American educator and Visitation sister

Jerusha Booth Barber, in religion, Sister Mary Augustine (née Jerusha Booth; also Mrs. Jerusha Barber; Sister Mary Austin; Sister May Augustin; 1789 - January 1, 1860) was a 19th-century American educator and Visitation sister. She entered the Georgetown Visitation Convent in 1818, with her husband entering the Jesuits. She founded a convent of visitation in Kaskaskia, Illinois, in 1836, remaining there till 1844. She taught in a convent in St. Louis, Missouri, from 1844 till 1848, and in Mobile, Alabama, until the time of her death. Her only son, Samuel, became a Jesuit, and her four daughters entered the convent.

==Early years==
Barber was born in Newton, Connecticut, in 1789. Her parents were pious Protestants, strict members of their church.

==Career==
She married Virgil Horace Barber on September 20, 1807, when she was 19 and he was about 25. The husband and wife did not precipitately embrace the Catholic religion, but the husband thought Protestantism too superficial, too recent, too worldly and too inconsistent. He had been an Episcopalian clergyman and principal of their academy in Fairfield, New York. He determined to become a Roman Catholic and moved to New York where his mentor, Benedict Joseph Fenwick, received his family into the Catholic Church in 1816. Jerusha was 28 and they had five children: Mary (b. 1810); Abigail (b. 1811); Susan (b. 1813); Samuel (b. 1814); and Josephine (b. 1816). For support they opened a school, but after eight months both determined to join the religious life and, under Fenwick's direction, moved to Georgetown in Washington, D.C.

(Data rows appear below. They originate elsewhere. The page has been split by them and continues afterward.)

(* ===== verification/Bytes.v ===== *)
(** * Byte slices

    [encoding/binary] and the slice expressions of the packet code.  An operation
    that indexes its data has three outcomes: a panic, an error or a value. *)
From S2P Require Import Prelude GoStrings.
Open Scope Z_scope.

Inductive outcome (A : Type) : Type := Panic | Fail (msg : string) | Done (a : A).
Arguments Panic {A}.
Arguments Fail {A} _.
Arguments Done {A} _.

#[export] Instance outcome_ret : MRet outcome := fun A a => Done a.
#[export] Instance outcome_bind : MBind outcome :=
  fun A B f r => match r with Done a => f a | Fail e => Fail e | Panic => Panic end.

(** No panic, and an error only where one is allowed. *)
Definition safe {A} (errors : bool) (r : outcome A) : Prop :=
  match r with Panic => False | Fail _ => errors = true | Done _ => True end.

Definition is_byte (b : Z) : Prop := 0 <= b < 256.

(** [data[i]] *)
Definition at_index (data : list Z) (i : Z) : outcome Z :=
  if i <? 0 then Panic else match data !! Z.to_nat i with Some b => Done b | None => Panic end.
(** [data[a:b]] and [data[a:]] *)
Definition slice (data : list Z) (a b : Z) : outcome (list Z) :=
  if (0 <=? a) && (a <=? b) && (b <=? len data) then Done (take (Z.to_nat (b - a)) (drop (Z.to_nat a) data)) else Panic.
Definition slice_from (data : list Z) (a : Z) : outcome (list Z) := slice data a (len data).

(** [binary.BigEndian.Uint16(data[i:i+2])] and [Uint32(data[i:i+4])] *)
Definition be_u16 (data : list Z) (i : Z) : outcome Z :=
  a ← at_index data i; b ← at_index data (i + 1); Done (a * 256 + b).
Definition be_u32 (data : list Z) (i : Z) : outcome Z :=
  a ← be_u16 data i; b ← be_u16 data (i + 2); Done (a * 65536 + b).

(** The bytes of an unsigned integer: [PutUint16], [PutUint32] in both orders. *)
Definition put_be16 (v : Z) : list Z := [v / 256 mod 256; v mod 256].
Definition put_be32 (v : Z) : list Z := put_be16 (v / 65536) ++ put_be16 v.
Definition put_le16 (v : Z) : list Z := [v mod 256; v / 256 mod 256].
Definition put_le32 (v : Z) : list Z := put_le16 v ++ put_le16 (v / 65536).

(** ** Lemmas *)

Section lemmas.
Implicit Types (data : list Z).

Lemma at_index_done data i : 0 <= i < len data -> exists b, at_index data i = Done b /\ data !! Z.to_nat i = Some b.
Proof.
  intros Hi. unfold at_index. rewrite (proj2 (Z.ltb_ge i 0)) by lia.
  destruct (lookup_lt_is_Some_2 data (Z.to_nat i)) as [b ->]; [unfold len in Hi; lia|]. by exists b.
Qed.

Lemma at_index_byte data i : Forall is_byte data -> 0 <= i < len data ->
  exists b, at_index data i = Done b /\ is_byte b.
Proof.
  intros Hb Hi. destruct (at_index_done data i Hi) as (b & E & Eb). exists b. split; [done|].
  rewrite Forall_lookup in Hb. by eapply Hb.
Qed.

Lemma be_u16_done data i : Forall is_byte data -> 0 <= i -> i + 2 <= len data ->
  exists v, be_u16 data i = Done v /\ 0 <= v < 65536.
Proof.
  intros Hb H0 Hi. unfold be_u16.
  destruct (at_index_byte data i Hb) as (a & -> & Ha); [lia|].
  destruct (at_index_byte data (i + 1) Hb) as (b & Eb & Hb'); [lia|]. cbn. rewrite Eb. cbn.
  exists (a * 256 + b). split; [done|]. unfold is_byte in *. lia.
Qed.

Lemma be_u32_done data i : Forall is_byte data -> 0 <= i -> i + 4 <= len data ->
  exists v, be_u32 data i = Done v.
Proof.
  intros Hb H0 Hi. unfold be_u32.
  destruct (be_u16_done data i Hb) as (a & -> & _); [lia|lia|].
  destruct (be_u16_done data (i + 2) Hb) as (b & Eb & _); [lia|lia|]. cbn. rewrite Eb. by eexists.
Qed.

Lemma slice_done data a b : 0 <= a <= b -> b <= len data ->
  slice data a b = Done (take (Z.to_nat (b - a)) (drop (Z.to_nat a) data)).
Proof.
  intros Ha Hb. unfold slice. by rewrite !(proj2 (Z.leb_le _ _)) by lia.
Qed.

Lemma slice_bytes data a b l : Forall is_byte data -> slice data a b = Done l -> Forall is_byte l.
Proof. unfold slice. intros H E. destruct (_ && _); [|done]. injection E as <-. by apply Forall_take, Forall_drop. Qed.

Lemma slice_app (l1 l2 : list Z) : slice (l1 ++ l2) (len l1) (len (l1 ++ l2)) = Done l2.
Proof.
  rewrite slice_done by len_lia.
  f_equal. unfold len. rewrite Nat2Z.id, drop_app_length, length_app. apply take_ge. lia.
Qed.

Lemma be16_roundtrip v : 0 <= v < 65536 -> v / 256 mod 256 * 256 + v mod 256 = v.
Proof. intros Hv. pose proof (Z.div_mod v 256). rewrite (Z.mod_small (v / 256)); [lia|]. split; [apply Z.div_pos | apply Z.div_lt_upper_bound]; lia. Qed.

Lemma put_be16_bytes v : Forall is_byte (put_be16 v).
Proof. repeat constructor; apply Z.mod_pos_bound; lia. Qed.
Lemma put_be32_bytes v : Forall is_byte (put_be32 v).
Proof. apply Forall_app. split; apply put_be16_bytes. Qed.

Lemma be32_roundtrip v : 0 <= v < 2^32 ->
  (v / 65536 / 256 mod 256 * 256 + v / 65536 mod 256) * 65536 + (v / 256 mod 256 * 256 + v mod 256) = v.
Proof.
  intros Hv. rewrite be16_roundtrip; [| split; [apply Z.div_pos | apply Z.div_lt_upper_bound]; lia].
  assert (E : v / 256 mod 256 * 256 + v mod 256 = v mod 65536).
  { pose proof (Z.div_mod v 256 ltac:(lia)). pose proof (Z.div_mod (v / 256) 256 ltac:(lia)).
    pose proof (Z.mod_pos_bound v 256 ltac:(lia)). pose proof (Z.mod_pos_bound (v / 256) 256 ltac:(lia)).
    apply (Z.mod_unique _ _ (v / 256 / 256)); lia. }
  rewrite E. pose proof (Z.div_mod v 65536). lia.
Qed.
End lemmas.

In Washington, D.C., the couple went through the process of separation. Jerusha and her children were placed in a convent while the husband went to Rome to study towards ordination. In 1818 Jerusha entered the Visitation convent of Georgetown which also housed her three eldest daughters, while the baby, Josephine, was placed in the home of Fenwick's mother. When she thought she was pregnant, she left the community for a short period, but soon returned. On February 23, 1820, husband and wife took their religious vows, she as Sister Mary Augustine.

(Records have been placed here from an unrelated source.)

(* ===== verification/Packet.v ===== *)
(** * Dissecting packets (src/pkg/platform/android/security/dissector.go)

    A packet is a list of bytes.  [Panic] would be an index out of range; running
    out of fuel is a [Panic] too, so that its absence shows that the loops end. *)
From S2P Require Import Prelude GoStrings GoNet Bytes.
Open Scope Z_scope.

Module Packet.
Record DissectedPacket := mkDissected {
  IPVersion : Z;
  HeaderLength : Z;
  TotalLength : Z;
  TTL : Z;
  Protocol : string;
  IPFlags : string;
  SourceIP : string;
  DestinationIP : string;
  SourcePort : Z;
  DestinationPort : Z;
  TCPFlags : string;
  TCPSeq : Z;
  TCPAck : Z;
  TCPWindow : Z;
  PayloadLength : Z;
  PayloadHex : string;
  PayloadASCII : string;
  DetectedProto : string;
  AppInfo : string;
  ExtraMetadata : gmap string string;
}.

Definition flag_names (b : Z) (names : list (Z * string)) : list string :=
  omap (fun p : Z * string => if Z.land b p.1 =? 0 then None else Some p.2) names.

Definition ip_flags (b : Z) : string :=
  match flag_names b [(64, "DF"); (32, "MF")]%string with [] => "None"%string | l => Join l "|" end.
Definition tcp_flags (b : Z) : string :=
  Join (flag_names b [(2, "SYN"); (16, "ACK"); (8, "PSH"); (1, "FIN"); (4, "RST"); (32, "URG")]%string) "|".

(** *** The IP header *)

Record ip_header := mkIP {
  h_version : Z; h_length : Z; h_total : Z; h_ttl : Z; h_proto : Z; h_flags : string; h_src : string; h_dst : string }.

Definition dissect_ip (raw : list Z) : outcome ip_header :=
  if len raw <? 20 then Fail ("packet too short (" ^^ Itoa (len raw) ^^ " bytes, min 20 required)")
  else
    b0 ← at_index raw 0;
    let version := b0 / 16 in
    if negb (version =? 4) && negb (version =? 6) then Fail ("unsupported IP version: " ^^ Itoa version)
    else if version =? 4 then
      let ipHeaderLen := b0 mod 16 * 4 in
      if len raw <? ipHeaderLen then
        Fail ("malformed IPv4 packet: length " ^^ Itoa (len raw) ^^ " < header length " ^^ Itoa ipHeaderLen)
      else
        total ← be_u16 raw 2;
        ttl ← at_index raw 8;
        proto ← at_index raw 9;
        flagByte ← at_index raw 6;
        src ← slice raw 12 16;
        dst ← slice raw 16 20;
        Done (mkIP 4 ipHeaderLen total ttl proto (ip_flags flagByte) (IP_String src) (IP_String dst))
    else if len raw <? 40 then Fail "malformed IPv6 packet"
    else
      payloadLen ← be_u16 raw 4;
      proto ← at_index raw 6;
      ttl ← at_index raw 7;
      src ← slice raw 8 24;
      dst ← slice raw 24 40;
      Done (mkIP 6 40 (40 + payloadLen) ttl proto "" (IP_String src) (IP_String dst)).

(** *** The transport header *)

Record transport := mkTransport {
  t_name : string; t_sport : Z; t_dport : Z; t_flags : string; t_seq : Z; t_ack : Z; t_window : Z; t_payload : list Z }.

Definition dissect_tcp (tb : list Z) : outcome transport :=
  if len tb <? 20 then Fail ("truncated TCP header (len " ^^ Itoa (len tb) ^^ " < 20)")
  else
    sport ← be_u16 tb 0;
    dport ← be_u16 tb 2;
    seqn ← be_u32 tb 4;
    ackn ← be_u32 tb 8;
    off ← at_index tb 12;
    let dataOffset := off / 16 * 4 in
    if dataOffset <? 20 then
      Fail ("invalid TCP data offset (" ^^ Itoa dataOffset ^^ " bytes, min 20 required)")
    else
      flagsByte ← at_index tb 13;
      window ← be_u16 tb 14;
      payload ← (if dataOffset <? len tb then slice_from tb dataOffset else Done []);
      Done (mkTransport "TCP" sport dport (tcp_flags flagsByte) seqn ackn window payload).

Definition dissect_udp (tb : list Z) : outcome transport :=
  if len tb <? 8 then Fail ("truncated UDP header (len " ^^ Itoa (len tb) ^^ " < 8)")
  else
    sport ← be_u16 tb 0;
    dport ← be_u16 tb 2;
    payload ← (if 8 <? len tb then slice_from tb 8 else Done []);
    Done (mkTransport "UDP" sport dport "" 0 0 0 payload).

Definition dissect_transport (proto : Z) (tb : list Z) : outcome transport :=
  if proto =? 6 then dissect_tcp tb
  else if proto =? 17 then dissect_udp tb
  else if proto =? 1 then Fail "unsupported transport protocol ICMP (1)"
  else Fail ("unsupported transport protocol: " ^^ Itoa proto).

(** *** The payload *)

Definition hex2 (b : Z) : string := String (hex_digit (b / 16)) (String (hex_digit (b mod 16)) "").
Definition EncodeToString (l : list Z) : string := foldr (fun b s => hex2 b ^^ s) ""%string l.
Definition is_print (b : Z) : bool := (32 <=? b) && (b <=? 126).
Definition ascii_preview (l : list Z) : string := string_of_bytes (map (fun b => if is_print b then b else 46) l).

(** One extension of the ClientHello at [pos], as the loop sees it: the name it
    returns, or the position of the next one. *)
Definition sni_extension (data : list Z) (pos stop : Z) : outcome (string + Z) :=
  extType ← be_u16 data pos;
  extLen ← be_u16 data (pos + 2);
  let pos := pos + 4 in
  let next := Done (inr (pos + extLen)) in
  if (extType =? 0) && (pos + 2 <=? stop) then
    listLen ← be_u16 data pos;
    if (pos + 2 + listLen <=? stop) && (pos + 5 <=? stop) then
      nameType ← at_index data (pos + 2);
      if nameType =? 0 then
        nameLen ← be_u16 data (pos + 3);
        if pos + 5 + nameLen <=? stop then
          name ← slice data (pos + 5) (pos + 5 + nameLen);
          Done (inl (string_of_bytes name))
        else next
      else next
    else next
  else next.

Fixpoint sni_loop (fuel : nat) (data : list Z) (pos stop : Z) : outcome string :=
  match fuel with
  | O => Panic
  | S fuel =>
      if pos + 4 <=? stop then
        r ← sni_extension data pos stop;
        match r with inl name => Done name | inr pos => sni_loop fuel data pos stop end
      else Done ""%string
  end.

Definition extractTLSSNI (data : list Z) : outcome string :=
  if len data <? 43 then Done ""%string
  else
    let pos := 43 in
    if len data <=? pos then Done ""%string
    else
      sessionIDLen ← at_index data pos;
      let pos := pos + 1 + sessionIDLen in
      if len data <? pos + 2 then Done ""%string
      else
        cipherSuitesLen ← be_u16 data pos;
        let pos := pos + 2 + cipherSuitesLen in
        if len data <? pos + 1 then Done ""%string
        else
          compMethodsLen ← at_index data pos;
          let pos := pos + 1 + compMethodsLen in
          if len data <? pos + 2 then Done ""%string
          else
            extensionsLen ← be_u16 data pos;
            let pos := pos + 2 in
            let stop := Z.min (pos + extensionsLen) (len data) in
            sni_loop (S (length data)) data pos stop.

Fixpoint dns_labels (fuel : nat) (data : list Z) (pos : Z) (labels : list string) : outcome (list string) :=
  match fuel with
  | O => Panic
  | S fuel =>
      if pos <? len data then
        length ← at_index data pos;
        if (length =? 0) || (63 <? length) || negb (Z.land length 192 =? 0) then Done labels
        else
          let pos := pos + 1 in
          if len data <? pos + length then Done labels
          else
            label ← slice data pos (pos + length);
            dns_labels fuel data (pos + length) (labels ++ [string_of_bytes label])
      else Done labels
  end.

Definition extractDNSDomain (data : list Z) : outcome string :=
  if len data <? 12 then Done ""%string
  else labels ← dns_labels (S (length data)) data 12 []; Done (Join labels ".").

Definition http_methods : list string := ["GET "; "POST "; "CONNECT "; "HEAD "; "PUT "; "DELETE "]%string.
Definition crlf : string := String (ascii_of_nat 13) (String (ascii_of_nat 10) "").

Mary was a woman of superior education, and the convent and school progressed rapidly during her residence. In 1836 she founded a visitation convent in Kaskaskia, Illinois, where she remained until 1844. She was especially successful in training the younger sisters to be accomplished teachers, and was engaged in this occupation in the convent of St. Louis from 1844 till 1848, and in Mobile up to the time of her death. She died in Summerville, near Mobile, in 1860. Their only son, Samuel, became a Jesuit, and their four daughters entered the Ursuline convent.